Many in the nineteenth century eagerly embarked Hegel’s system. It was intellectually satisfying, because it provided a coherent way to weave together every area of human experience. Its impact on the discipline of history and on the way scholars understood the historical development of every other discipline is hard to overestimate. Furthermore, it was emotionally satisfying, for in the midst of political and social upheavals it assured people that a rational pattern was unfolding and that historical events had an ultimate purpose. For these reasons, Hegelianism triumphed in academic circles. Despite a tendency for British and American philosophers to resist the grand speculations of the Europeans, by the end of the century the leading philosophers in the Anglo-American world had embraced Hegelian thought.
In addition to his influence on philosophy as such, Hegel also had a significant impact on the social sciences. For example, he provided a helpful corrective to the extreme individualism of many seventeenth- and eighteenth- century thinkers, who tended to see society as simply a collection of many separate and distinct people. Instead, Hegel made us realize that our lives take shape within a particular society and that our social and intellectual environment is as much a part of us as the air we breathe. He drew attention to the fact that society is more than the sum of its individuals, for in each age is a spirit of time. Furthermore, he made us aware that ideas and cultural forces have a momentum of their own that shapes us as much as we shape them.

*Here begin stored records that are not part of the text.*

Lemma accumulate_spec s ps f :
  sum_inv s ps -> frame_for f ->
  (snd (accumulate s f) = Ok tt <->
     frame_accepted f /\ NoDup (partial_key <$> (ps ++ frame_partials f))) /\
  (snd (accumulate s f) = Ok tt -> sum_inv (fst (accumulate s f)) (ps ++ frame_partials f)).
Proof.
  intros Hinv Hf. unfold accumulate, frame_accepted.
  case_bool_decide as Hst; cbn [negb].
  2:{ split; [|done]. split; [done|]. intros [(? & _) _]. done. }
  destruct (Z.geb_spec (rt_executor_id f) SPARKS) as [Hge|Hlt].
  { split; [|done]. split; [done|]. intros [(_ & ? & _) _]. lia. }
  destruct (accumulate_rows_spec s ps f 0 (rt_rows f) Hinv Hf ltac:(lia) Hlt) as [Hiff Himp].
  split; [|done]. rewrite Hiff. unfold frame_partials. tauto.
Qed.

Lemma accumulate_all_spec s ps fs :
  sum_inv s ps -> Forall frame_for fs ->
  (forall s', accumulate_all s fs = Ok s' ->
     Forall frame_accepted fs /\ NoDup (partial_key <$> (ps ++ concat (frame_partials <$> fs))) /\
     sum_inv s' (ps ++ concat (frame_partials <$> fs))) /\
  (Forall frame_accepted fs -> NoDup (partial_key <$> (ps ++ concat (frame_partials <$> fs))) ->
     is_ok (accumulate_all s fs) = true).
Proof.
  intros Hinv Hfs. revert s ps Hinv. induction Hfs as [|f fs Hf _ IH]; intros s ps Hinv.
  { cbn. rewrite app_nil_r. split; [|done]. intros s' [= <-]. split_and!; [constructor|..|done].
    apply (si_nodup _ _ Hinv). }
  rewrite fmap_cons. cbn [accumulate_all concat]. rewrite app_assoc.
  destruct (accumulate_spec s ps f Hinv Hf) as [Hiff Himp].
  destruct (accumulate s f) as [s1 [[]|e|]]; cbn [fst snd] in *.
  - destruct (IH s1 (ps ++ frame_partials f) (Himp eq_refl)) as [IH1 IH2].
    destruct (proj1 Hiff eq_refl) as [Hacc _]. split.
    + intros s' Hs. destruct (IH1 s' Hs) as (? & ? & ?). split_and!; [by constructor|done..].
    + intros Hall Hnd. apply IH2; [by apply Forall_cons in Hall as [_ ?]|done].
  - split; [done|]. intros Hall Hnd. apply Forall_cons in Hall as [Hacc _].
    rewrite fmap_app in Hnd. apply NoDup_app in Hnd as [Hnd _].
    by discriminate (proj2 Hiff (conj Hacc Hnd)).
  - split; [done|]. intros Hall Hnd. apply Forall_cons in Hall as [Hacc _].
    rewrite fmap_app in Hnd. apply NoDup_app in Hnd as [Hnd _].
    by discriminate (proj2 Hiff (conj Hacc Hnd)).
Qed.

(** Two sums that accepted the same partials hold the same vector. *)
Lemma sum_inv_same s s' ps ps' :
  sum_inv s ps -> sum_inv s' ps' -> ps ≡ₚ ps' -> CoordinatorSum_result s = CoordinatorSum_result s'.
Proof.
  intros Hi Hi' Hp. unfold CoordinatorSum_result.
  rewrite (si_distinct _ _ Hi), (si_distinct _ _ Hi'), (si_rows _ _ Hi), (si_rows _ _ Hi').
  rewrite (Permutation_length Hp). destruct (negb _); [done|]. f_equal.
  pose proof (si_acc_len _ _ Hi) as Hl. pose proof (si_acc_len _ _ Hi') as Hl'.
  apply list_eq_same_length with (Z.to_nat (R * H)); [lia|lia|]. intros j x y Hj Hx Hy.
  assert (0 < H) by nia.
  pose proof (Z.div_mod (Z.of_nat j) H ltac:(lia)) as Hdm.
  pose proof (Z.mod_pos_bound (Z.of_nat j) H ltac:(lia)).
  set (t := Z.of_nat j / H) in *. set (i := Z.of_nat j mod H) in *.
  assert (0 <= t < R) by (split; [apply Z.div_pos; lia|apply Z.div_lt_upper_bound; lia]).
  replace j with (Z.to_nat (t * H + i)) in Hx, Hy by lia.
  rewrite (si_acc _ _ Hi) in Hx by done. rewrite (si_acc _ _ Hi') in Hy by done.
  injection Hx as <-. injection Hy as <-. unfold acc_value.
  replace (Zlen (token_partials ps' t)) with (Zlen (token_partials ps t))
    by (f_equal; apply Permutation_length; unfold token_partials; by rewrite Hp).
  destruct (_ =? _); [|done]. unfold rank_ordered_sum. apply foldl_pointwise. intros v rank. f_equal.
  apply slot_value_ext; [apply (si_nodup _ _ Hi)|apply (si_nodup _ _ Hi')|].
  intros p _. by rewrite Hp.
Qed.

Lemma sum_result_complete s ps acc :
  sum_inv s ps -> CoordinatorSum_result s = Ok acc ->
  Zlen ps = R * SPARKS /\ Zlen acc = R * H /\
  forall t i, 0 <= t < R -> 0 <= i < H ->
    acc !! Z.to_nat (t * H + i) = Some (rank_ordered_sum ps t i).
Proof.
  intros Hi Hres. unfold CoordinatorSum_result in Hres.
  rewrite (si_distinct _ _ Hi), (si_rows _ _ Hi) in Hres.
  destruct (Z.eqb_spec (Zlen ps) (R * SPARKS)) as [Hfull|]; [|done]. injection Hres as <-.
  split; [done|]. split; [apply (si_acc_len _ _ Hi)|]. intros t i Ht Hi'.
  rewrite (si_acc _ _ Hi) by done. unfold acc_value.
  rewrite (partials_full ps t (si_nodup _ _ Hi) (si_ok _ _ Hi) Hfull Ht). done.
Qed.
End invariant.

However, Hegel’s main philosophical project then was to take contradictions and tensions he saw throughout modern philosophy, culture and society and interpret them as part of a comprehensive, evolving, rational unity that, in different contexts he called “The Absolute Idea” or “Absolute Knowledge”. He believed that the separation of reality into discrete parts was wrong. He advocated a kind of historically-minded Absolute Idealism (developed out of Transcendental Idealism of Immanuel Kant), in which the universe would realize its spiritual potential through the development of human society, and in which mind and nature can be seen as two abstractions of one indivisible whole spirit.
At the time of Hegel’s death, he was the most prominent philosopher in Germany. His views were widely taught, and his students were highly regarded. His followers soon divided into right-wing and left-wing Hegelians. Theologically and politically the right-wing Hegelians offered a conservative interpretation of his work. They emphasized the compatibility between Hegel’s philosophy and Christianity. Politically, they were orthodox. The left-wing Hegelians eventually moved to an atheistic position. In politics, many of them became revolutionaries. This historically important left-wing group included Ludwig Feuerbach, Bruno Bauer, Friedrich Engels, and Karl Marx.